Шартелль подошел к картине какого-то модерниста, повешенной Даффи на кожаной стене, холодным синим пятном выделяющейся на светло-коричневом фоне.
— Тебе известно, что у меня нет желания объяснять кому-либо мое отношение к цветным, Поросенок. Если же ты считаешь, что воспитание, полученное мною в южных штатах, и мои деревенские манеры покажутся оскорбительными для твоего клиента, давай разбежимся прямо сейчас. Я поброжу по Лондону пару недель и вернусь в Штаты, не держа на тебя зла.
— Черт побери, Шартелль, прекрати ребячиться. Эти люди очень чувствительны, я не имел в виду ничего другого.
— Отличная картина, — Шартелль повернулся и долго смотрел на Даффи. — Неужели ты никогда не научишься вести себя, Поросенок!
— Ладно, забудем об этом, — лицо Даффи порозовело сильнее, чем обычно, маленькие капельки пота выступили у него на лбу у границы зачесанных назад редеющих черных волос. — Пойдемте в столовую. Нехорошо заставлять его ждать.
Мы прошли сквозь дверной проем, мимо железного чудища, свернули налево, по лестнице спустились на один этаж. Даффи шел первым, мы с Шартеллем следовали за ним.
Вождь ждал нас в небольшом зале. Сидел он на стуле с низкой спинкой и поднялся, едва мы вошли. Раньше мне доводилось видеть его лишь издали.
— Падрейк, — пророкотал вождь, — рад тебя видеть, — говорил он чисто, но с заметным акцентом.

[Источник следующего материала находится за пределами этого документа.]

Lemma Pieces_valid s ps a k : Pieces s ps → PRef a k ∈ ps → valid_ref a k.
Proof. induction 1; set_solver. Qed.

(** ** Lemmas: rewriting creates no new match *)

(** How often, and where first, an opening bracket occurs. *)
Fixpoint count_byte (b : Z) (s : string) : nat :=
  match s with EmptyString => 0%nat | String c s => ((if is_ch c b then 1 else 0) + count_byte b s)%nat end.

Lemma count_byte_app b s t : count_byte b (s +:+ t) = (count_byte b s + count_byte b t)%nat.
Proof. induction s as [|c s IH]; simpl; [done|]. rewrite IH. lia. Qed.

Lemma count_byte_none b f s :
  (∀ c, f c = true → is_ch c b = false) → string_forall f s = true → count_byte b s = 0%nat.
Proof.
  intros Hf. induction s as [|c s IH]; simpl; [done|].
  intros [Hc ?]%andb_true_iff. rewrite Hf by done. auto.
Qed.

Ltac char_class :=
  unfold ref_key_char, key_char, alias_char, is_alnum, is_ch, between in *;
  repeat match goal with
         | H : context [bool_decide _] |- _ => rewrite bool_decide_eq_true in H
         end;
  lia.

Lemma ref_key_not_open c : ref_key_char c = true → is_ch c 91 = false.
Proof. char_class. Qed.
Lemma alias_not_open c : alias_char c = true → is_ch c 91 = false.
Proof. char_class. Qed.

Lemma render_ref_open alias key : valid_ref alias key → count_byte 91 (render_ref alias key) = 1%nat.
Proof.
  intros [[_ Ha] [_ Hk]]. unfold render_ref. rewrite !count_byte_app.
  rewrite (count_byte_none 91 alias_char alias), (count_byte_none 91 ref_key_char key);
    eauto using ref_key_not_open, alias_not_open.
Qed.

Рядом с ним стоял высокий молодой африканец. Он не улыбался и не хмурился. Его коричневое лицо напоминало маску, но глаза обежали меня и Шартелля, затем вернулись к вождю. Кроме роста, молодой человек выделялся шириной плеч. Одетый в синий в белую полоску костюм и черные туфли, он держался чуть позади вождя. Его цепкий взгляд прошелся по комнате, на мгновение задержался на Даффи, на Шартелле, на мне и окончательно остановился на вожде Акомоло. Очень наблюдательный молодой человек, отметил я.
Вождь прибыл в агентство в национальном наряде своей страны. Развевающаяся ordana, верхняя роба, надеваемая через голову, широкими складками спадала к коленям. Из-под нее виднелись брюки из того же материала. В V-образном вырезе на груди блестела золотым шитьем рубашка с воротником под горло. Сдвинутая чуть набок красная феска придавала вождю игривый вид.

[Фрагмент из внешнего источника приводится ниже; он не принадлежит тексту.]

Lemma be_word_bytes n z a :
  fold_left (λ a b, a * 256 + b) (be_bytes n z) a = a * 256 ^ Z.of_nat n + z mod 256 ^ Z.of_nat n.
Proof.
  revert a. induction n as [|n IH]; intros a.
  - simpl. rewrite Z.mod_1_r. lia.
  - rewrite be_bytes_S. cbn [fold_left]. rewrite IH.
    change 0xFF with (Z.ones 8). rewrite Z.land_ones, Z.shiftr_div_pow2 by lia.
    replace (2 ^ (8 * Z.of_nat n)) with (256 ^ Z.of_nat n) by (rewrite Z.pow_mul_r by lia; done).
    replace (256 ^ Z.of_nat (S n)) with (256 ^ Z.of_nat n * 256) by
      (rewrite Nat2Z.inj_succ, Z.pow_succ_r by lia; lia).
    rewrite Z.rem_mul_r by lia. change (2 ^ 8) with 256. lia.
Qed.

Lemma be_bytes_inj n z z' :
  0 <= z < 256 ^ Z.of_nat n → 0 <= z' < 256 ^ Z.of_nat n → be_bytes n z = be_bytes n z' → z = z'.
Proof.
  intros Hz Hz' Heq. pose proof (be_word_bytes n z 0) as H1. pose proof (be_word_bytes n z' 0) as H2.
  rewrite Heq, H2, !Z.mod_small in H1 by done. lia.
Qed.

(** A field and what follows it are read off its front. *)
Definition field (s : string) : list Z := be_bytes 8 (go_len s mod 2 ^ 64) ++ bytes_of s.
Definition short (s : string) : Prop := go_len s < 2 ^ 64.

Lemma field_inj s s' l l' : short s → short s' → field s ++ l = field s' ++ l' → s = s' ∧ l = l'.
Proof.
  unfold short, field. intros Hs Hs'. rewrite <- !(assoc_L (++)).
  intros [Hlen Hrest]%app_inj_1; [|by rewrite !be_bytes_length].
  pose proof (go_len_nonneg s). pose proof (go_len_nonneg s').
  apply be_bytes_inj in Hlen; [|apply Z.mod_pos_bound; lia..].
  rewrite !Z.mod_small in Hlen by lia. unfold go_len in Hlen. apply Nat2Z.inj in Hlen.
  apply app_inj_1 in Hrest as [Hb ->]; [|by rewrite !bytes_of_length].
  split; [by apply bytes_of_inj | done].
Qed.

Lemma field_nonempty s l : field s ++ l ≠ [].
Proof. unfold field. by rewrite be_bytes_S. Qed.

Definition identity_fields (id : SecretIdentity) : list string :=
  [id_namespace id; id_name id; id_uid id; id_resource_version id].
Definition identity_short (id : SecretIdentity) : Prop := Forall short (identity_fields id).

Lemma token_buffer_fields ids : token_buffer ids = (ids ≫= identity_fields) ≫= field.
Proof.
  unfold token_buffer. change (fold_left append_identity ids [] = [] ++ (ids ≫= identity_fields) ≫= field).
  generalize (@nil Z) as buf. induction ids as [|id ids IH]; intros buf; cbn [fold_left].
  - by rewrite app_nil_r.
  - rewrite IH. unfold append_identity, append_field. simpl. unfold field.
    by rewrite <- !(assoc_L (++)).
Qed.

Лицо Акомоло расплылось в улыбке, когда он здоровался с Даффи. Они обменялись рукопожатием, и глаза африканца блеснули за стеклами очков в золотой оправе. Шесть глубоких шрамов параллельными линиями рассекли каждую из его пухлых коричневых щек. Ритуальные надрезы, символ принадлежности к его племени, делались мальчикам в возрасте шести лет и оставались на всю жизнь.
Даффи представил меня как бывшего знаменитого иностранного корреспондента из великого штата Северная Дакота. Я пожал руку вождю, но он уже смотрел на Шартелля. Высокому африканцу я представился сам. Тот ответил, что его зовут Декко.